Policies governing employee vehicle use and reimbursement affect many areas of an organization. The key is to fit these policies to your core objectives while boosting employee satisfaction and maximizing scalability.
HR Leadership Guide to Business Vehicle Policy
Whether your organization pays a car allowance, reimburses mileage, provides a FAVR plan, or issues company vehicles, this part of your employee benefits package will either help your organization achieve its objectives or get in the way. An optimized policy puts core objectives first while allowing the organization to grow and retain top employees.
Suboptimal car allowance and mileage reimbursement policies
Many organizations leave business vehicle policies unreviewed for years, not realizing that they are undermining organizational efficiency or decreasing workforce morale. Suboptimal car allowances and inequitable mileage reimbursements can have these exact effects.
For example, because standard car allowances are taxable income, the take-home amount for employees could be significantly less than what their jobs require in vehicle use. This shortfall could dampen productivity by causing them to drive less or increase workforce attrition over time.
Taking the time to strategically review your company policies governing business vehicle use and reimbursement will pay dividends. Prioritizing core objectives, employee satisfaction, and scalability can clarify the optimal policy for your organization.
Business vehicle policies that undermine organizational objectives and company culture
Your organization's mission, core objectives, and strategic plan should drive all decisions, even small ones like how much car allowance to pay and whether to adopt a non-taxable plan. It does not make sense to pick a business vehicle policy based on familiarity or convenience when that policy could end up undercutting higher priorities.
Company vehicle policies and client relations
If your organization depends upon building strong and lasting relationships with clients, then face-to-face meetings are a must. You'll want your account managers and reps out and about, fully supported, whether that involves driving a company vehicle or a personal vehicle. Aspects of your business vehicle policy can make it harder for your people to travel, such as an insufficient car allowance or a time-consuming mileage reporting process.
Vehicle reimbursements and company culture
Similarly, if you have prioritized a company culture of collaboration between employees who feel valued and dignified, traditional business vehicle policies can undermine that culture. Mileage reimbursements are known for over-reimbursing high-mileage workers and under-reimbursement low-mileage workers. Plus, some employees live and work in more expensive places than others. The inequitable nature of standardized mileage rates and car allowances can disrupt your company culture.
Employee satisfaction and vehicle benefits policy
An insufficient or inequitable vehicle reimbursement policy will quickly erode employee satisfaction. It is not unusual for a policy that has remained unreviewed for many years to be associated with employee attrition.

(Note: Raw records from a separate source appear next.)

Hypothesis x_typed : dedup_typed x.1 = true.
Hypothesis y_typed : dedup_typed y.1 = true.
Hypothesis x_key : key_of x.1 = Ok k.
Hypothesis y_key : key_of y.1 = Ok k.
Hypothesis x_has_suffix : name_part x.1 "Suffix" = Ok x_suffix.
Hypothesis y_has_suffix : name_part y.1 "Suffix" = Ok y_suffix.
Hypothesis suffixes_agree :
  x_suffix = "" \/ y_suffix = "" \/ PyStr.lower y_suffix = PyStr.lower x_suffix.
Hypothesis ages_agree :
  age_incompatible 2 (Py.get y.1 "Age") (Py.get x.1 "Age") = false.
Hypothesis x_has_label : relation_to_owner x.1 = Ok x_label.
Hypothesis y_has_label : relation_to_owner y.1 = Ok y_label.

(** Two records of one person, alone in the input. *)
Lemma dedup_pair :
  deduplicate_contacts [x; y]
  = Ok [if replaces x.1 y.1 x_label y_label then y else x].
Proof.
  unfold deduplicate_contacts. simpl.
  rewrite (dedup_step_first _ x k seen_ok_start x_typed x_key) by apply lookup_empty.
  simpl.
  rewrite (dedup_step_same_person _ x y k x_suffix y_suffix x_label y_label);
    try done; [| simpl; by rewrite lookup_insert_eq].
  destruct (replaces _ _ _ _); simpl; [| reflexivity].
  by rewrite dict_eqb_refl.
Qed.

(** Two records of one person among contacts of other names. *)
Lemma dedup_pair_among_others (before between after : list (dict * Z)) :
  Forall (fun e => dedup_typed e.1 = true) (before ++ between ++ after) ->
  Forall (fun e => has_key k e = false) (before ++ between ++ after) ->
  exists out,
    deduplicate_contacts (before ++ x :: between ++ y :: after) = Ok out
    /\ List.filter (has_key k) out = [if replaces x.1 y.1 x_label y_label then y else x].
Proof.
  intros Htyped Hkeys.
  apply Forall_app in Htyped as [Htyped_b Htyped], Hkeys as [Hkeys_b Hkeys].
  apply Forall_app in Htyped as [Htyped_m Htyped_a], Hkeys as [Hkeys_m Hkeys_a].
  assert (Hx : has_key k x = true) by (unfold has_key; by rewrite x_key, bool_decide_true).
  assert (Hy : has_key k y = true) by (unfold has_key; by rewrite y_key, bool_decide_true).
  unfold deduplicate_contacts.
  destruct (dedup_loop_other k before Htyped_b Hkeys_b _ seen_ok_start)
    as (st1 & Hloop1 & Hseen1 & Hlook1 & Hfilter1).
  simpl in Hlook1, Hfilter1. rewrite lookup_empty in Hlook1.
  rewrite for_each_app, Hloop1. simpl.
  rewrite (dedup_step_first st1 x k Hseen1 x_typed x_key Hlook1). simpl.
  set (st2 := {| seen_contacts := <[k := x]> (seen_contacts st1);
                 deduplicated := deduplicated st1 ++ [x] |}).
  assert (Hseen2 : seen_ok st2) by by apply seen_ok_insert.
  destruct (dedup_loop_other k between Htyped_m Hkeys_m st2 Hseen2)
    as (st3 & Hloop3 & Hseen3 & Hlook3 & Hfilter3).
  simpl in Hlook3, Hfilter3. rewrite lookup_insert_eq in Hlook3.
  rewrite List.filter_app, Hfilter1 in Hfilter3. simpl in Hfilter3. rewrite Hx in Hfilter3.
  rewrite for_each_app, Hloop3. simpl.
  rewrite (dedup_step_same_person st3 x y k x_suffix y_suffix x_label y_label); try done.
  simpl.
  set (st4 := if replaces x.1 y.1 x_label y_label
              then {| seen_contacts := <[k := y]> (seen_contacts st3);
                      deduplicated := replace_first x.1 y (deduplicated st3) |}
              else st3).
  assert (Hst4 : seen_ok st4
                 /\ List.filter (has_key k) (deduplicated st4)
                    = [if replaces x.1 y.1 x_label y_label then y else x]).
  { subst st4. destruct (replaces _ _ _ _).
    - split; [by apply seen_ok_insert |]. simpl.
      by apply (filter_replace_first_same k x y).
    - done. }
  destruct Hst4 as [Hseen4 Hfilter4].
  destruct (dedup_loop_other k after Htyped_a Hkeys_a st4 Hseen4)
    as (st5 & Hloop5 & _ & _ & Hfilter5).
  rewrite Hloop5. simpl. exists (deduplicated st5). split; [reflexivity |].
  by rewrite Hfilter5.
Qed.

End Pair.







(** ** Network discovery *)

Section Discovery.

Variables (contact_by_id : gmap key dict) (max_depth : Z).

Lemma visit_relations_mono
    (visit visit' : dict -> network -> option (result network))
    (relations : list pyval) :
  (forall c net r, visit c net = Some r -> visit' c net = Some r) ->
  forall net r,
    visit_relations contact_by_id visit relations net = Some r ->
    visit_relations contact_by_id visit' relations net = Some r.
Proof.
  intros Hmono. induction relations as [| relation_id rest IH]; intros net r; [done |].
  simpl. destruct (Py.hashable relation_id) as [k |]; [| done].
  destruct (contact_by_id !! k) as [related |]; [| apply IH].
  destruct (visit related net) as [[net' |] |] eqn:Hvisit; [| | discriminate].
  - rewrite (Hmono _ _ _ Hvisit). apply IH.
  - by rewrite (Hmono _ _ _ Hvisit).
Qed.

Lemma visit_relations_returns
    (visit : dict -> network -> option (result network)) (relations : list pyval) :
  (forall c net, exists r, visit c net = Some r) ->
  forall net, exists r, visit_relations contact_by_id visit relations net = Some r.
Proof.
  intros Htotal. induction relations as [| relation_id rest IH]; intros net; [by eexists |].
  simpl. destruct (Py.hashable relation_id) as [k |]; [| by eexists].
  destruct (contact_by_id !! k) as [related |]; [| apply IH].
  destruct (Htotal related net) as [[net' |] ->]; [apply IH | by eexists].
Qed.

(** More fuel does not change what a call returns. *)
Lemma add_contact_and_relations_mono (fuel : nat) :
  forall contact depth net r,
    add_contact_and_relations fuel contact_by_id contact depth max_depth net = Some r ->
    add_contact_and_relations (S fuel) contact_by_id contact depth max_depth net = Some r.
Proof.
  induction fuel as [| fuel IH]; intros contact depth net r; [discriminate |].
  intros Hrun. simpl in Hrun. simpl.
  destruct (bind (Py.getitem contact "ID") _) as [contact_id |]; [| done].
  destruct (_ || _); [done |].
  destruct (Py.truthy _); [| done].
  destruct (bind (Py.len _) _) as [ids |]; [| done].
  revert Hrun. apply visit_relations_mono. intros c net' r'. apply IH.
Qed.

Company vehicles, car allowances, and employee satisfaction
Issuing a company vehicle can produce a high level of employee satisfaction because it is such a valuable perk. But that may not be a sustainable option for many organizations. Simply raising a car allowance or mileage rate can also become very expensive without actually addressing the key issues causing the decline in employee satisfaction.
A $600/month taxable car allowance is obviously more valuable than a $500/month taxable car allowance. But you are still giving away around 40% on average in taxes, reducing the actual effect of the raise. Increasing a mileage rate will not do anything to change the fact that inequities will persist based on how much employees drive or where they live.
Data-driven car allowances and reimbursements that retain employees
To boost employee retention, base the business vehicle policy on localized vehicle expense data and use a standardized vehicle to derive the rate. If you substantiate business use with an IRS-compliant mileage log, you can eliminate the taxation as well. Developing a data-driven policy is the most cost-effective way to provide a robust and equitable benefit.
It is also important to supply a mileage log that is convenient and easy to use. When looking at today's automated, GPS-enabled mileage apps, make sure choose one with strong customer support and privacy protections.
Scalability and allowances, reimbursements, and fleet programs
A car allowance, mileage reimbursement, or company vehicle program that worked when you had 20 employees might not work so well when you have 200. A small company whose employees work in similar locations may incur similar expenses, allowing the organization to pay a standard allowance or mileage rate to all of them.
But as the organization expands into new areas and has a wider variety of employee expense needs, a standardized rate might not work. In the case of company vehicles, an expansion of employees may mean a vast expansion of expenses or a situation in which newer employees receive lesser benefits as the program is phased out over time.
An optimized policy will not only help retain valuable employees but also allow growth to occur in a cost-effective way. Flexibility and customization are important traits in a scalable vehicle policy.
FAVR vehicle policy - scalable and cost-effective
Fixed and variable rate reimbursement, also known as FAVR, is the most flexible and customizable way to offset employee vehicle expenses. It is an IRS-recommended way to eliminate taxes from a car allowance and inequities from standard mileage rates. If a company decides to transition away from offering a company car, this reimbursement method is the most cost-effective way to support employees in driving the vehicle of their choice.
HR leaders should take time to determine whether a data-driven, tax-free FAVR plan will help support your core objectives better than a car allowance, mileage rate, or fleet.